Assignment
Each line in the records below, from the one that contains "ascending numeric order;" to the one that contains "(** *** JSON.stringify *)", should be reproduced exactly, the first and last included.

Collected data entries
Start of Block

(** * miner-cli: address range expansion and the concurrent dispatcher

    A shallow embedding of four packages of the repository:

    - [internal/iprange] ([ParseIPRange], [parseCIDR], [parseRange],
      [ParseMultipleRanges], [ParsePort] and their helpers),
    - [internal/client] ([NewClient], [ExecuteCommand], [worker],
      [executeJob], [customCommand], [GetAvailableCommands],
      [GetCommandDescription]),
    - [internal/output] (what [TableFormatter] and [SummaryTableFormatter]
      compute before they print), and
    - [cmd] ([executeCommand] up to its call of the dispatcher).

    Bytes are integers in [0, 256) with the wrap-around written out, a
    [net.IP] is the list of its bytes, Go strings are [string]s (one [ascii]
    per byte), Go maps are [gmap]s.  Loops whose termination depends on the
    input take a [nat] of fuel and return [None] when it runs out.  The
    worker pool is a labelled step relation over the state of the channels
    and of the goroutines. *)

From Stdlib Require Import ZArith Lia Ascii String.
From stdpp Require Import base list gmap strings pretty.

Local Open Scope Z_scope.

(** ** Results and errors *)

(** A Go [(T, error)] pair in which exactly one side is meaningful. *)
Inductive res (A : Type) : Type :=
| Ok (a : A)
| Err (msg : string).
Arguments Ok {A} a.
Arguments Err {A} msg.
(** [v.k] for a data property name [k] that no prototype defines (such
    as [message]): only a plain object can have it. *)
Definition get (v : value) (k : string) : value :=
  match v with
  | JObj props => lookup_prop k props
  | _ => JUndefined
  end.

(** [v?.k]: undefined when [v] is null or undefined, else [v.k]. *)
Definition opt_get (v : value) (k : string) : value :=
  match v with
  | JUndefined | JNull => JUndefined
  | _ => get v k
  end.

(** *** Object literals and property order *)

(** A property key is an array index when it is the canonical decimal
    form of an integer below 2^32 - 1. *)
Definition is_digit (c : ascii) : bool :=
  (48 <=? nat_of_ascii c)%nat && (nat_of_ascii c <=? 57)%nat.

Fixpoint digits_value (s : string) (acc : N) : option N :=
  match s with
  | EmptyString => Some acc
  | String c rest =>
      if is_digit c
      then digits_value rest (acc * 10 + (N_of_ascii c - 48))%N
      else None
  end.

Definition array_index (k : string) : option N :=
  match k with
  | EmptyString => None
  | String "0" EmptyString => Some 0%N
  | String "0" _ => None
  | String _ _ =>
      if (10 <? Z.of_nat (String.length k))
      then None
      else match digits_value k 0%N with
           | Some n => if (n <? 4294967295)%N then Some n else None
           | None => None
           end
  end.

(** Position of a new property: integer-like keys come first, in
    ascending numeric order; every other key goes after all existing
    properties. *)
Fixpoint place (k : string) (v : value) (props : list (string * value))
  : list (string * value) :=
  match props with
  | [] => [(k, v)]
  | (k', v') :: rest =>
      match array_index k, array_index k' with
      | Some n, Some n' =>
          if (n <? n')%N then (k, v) :: props else (k', v') :: place k v rest
      | Some _, None => (k, v) :: props
      | None, _ => (k', v') :: place k v rest
      end
  end.

(** Overwriting keeps the position the key already has. *)
Fixpoint overwrite (k : string) (v : value) (props : list (string * value))
  : option (list (string * value)) :=
  match props with
  | [] => None
  | (k', v') :: rest =>
      if String.eqb k k' then Some ((k, v) :: rest)
      else match overwrite k v rest with
           | Some rest' => Some ((k', v') :: rest')
           | None => None
           end
  end.

Definition define (props : list (string * value)) (kv : string * value)
  : list (string * value) :=
  match overwrite kv.1 kv.2 props with
  | Some props' => props'
  | None => place kv.1 kv.2 props
  end.

(** The object literal [{k1: v1, ..., kn: vn}], properties defined left
    to right. *)
Definition object (inits : list (string * value)) : value :=
  JObj (fold_left define inits []).

(** *** JSON.stringify *)

Definition hex_digit (n : nat) : ascii :=
  ascii_of_nat (if (n <? 10)%nat then 48 + n else 87 + n).

Definition dquote : ascii := "034"%char.

(** QuoteJSONString, one code unit. *)
Definition escape (c : ascii) : string :=
  let n := nat_of_ascii c in
  if (n =? 8)%nat then "\b"
  else if (n =? 9)%nat then "\t"
  else if (n =? 10)%nat then "\n"
  else if (n =? 12)%nat then "\f"
  else if (n =? 13)%nat then "\r"
  else if (n =? 34)%nat then String "\" (String dquote EmptyString)
  else if (n =? 92)%nat then "\\"
  else if (n <? 32)%nat
       then "\u00" +:+ String (hex_digit (n / 16)) (String (hex_digit (n mod 16)) EmptyString)
  else String c EmptyString.

Fixpoint escape_all (s : string) : string :=
  match s with
  | EmptyString => EmptyString
  | String c rest => escape c +:+ escape_all rest
  end.

Definition quote (s : string) : string :=
  String dquote (escape_all s +:+ String dquote EmptyString).

(** Number::toString on an integer of magnitude below 2^53.  A larger
    number is a double that JavaScript prints with the shortest digits
    that read back as the same double (2^64 as 18446744073709552000),
    which this function does not do. *)
Definition number_to_string (n : Z) : string :=
  NilZero.string_of_int (Z.to_int n).

Fixpoint join (parts : list string) : string :=
  match parts with
  | [] => EmptyString
  | [p] => p
  | p :: rest => p +:+ "," +:+ join rest
  end.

End of Block

Your response
    ascending numeric order; every other key goes after all existing
    properties. *)
Fixpoint place (k : string) (v : value) (props : list (string * value))
  : list (string * value) :=
  match props with
  | [] => [(k, v)]
  | (k', v') :: rest =>
      match array_index k, array_index k' with
      | Some n, Some n' =>
          if (n <? n')%N then (k, v) :: props else (k', v') :: place k v rest
      | Some _, None => (k, v) :: props
      | None, _ => (k', v') :: place k v rest
      end
  end.

(** Overwriting keeps the position the key already has. *)
Fixpoint overwrite (k : string) (v : value) (props : list (string * value))
  : option (list (string * value)) :=
  match props with
  | [] => None
  | (k', v') :: rest =>
      if String.eqb k k' then Some ((k, v) :: rest)
      else match overwrite k v rest with
           | Some rest' => Some ((k', v') :: rest')
           | None => None
           end
  end.

Definition define (props : list (string * value)) (kv : string * value)
  : list (string * value) :=
  match overwrite kv.1 kv.2 props with
  | Some props' => props'
  | None => place kv.1 kv.2 props
  end.

(** The object literal [{k1: v1, ..., kn: vn}], properties defined left
    to right. *)
Definition object (inits : list (string * value)) : value :=
  JObj (fold_left define inits []).

(** *** JSON.stringify *)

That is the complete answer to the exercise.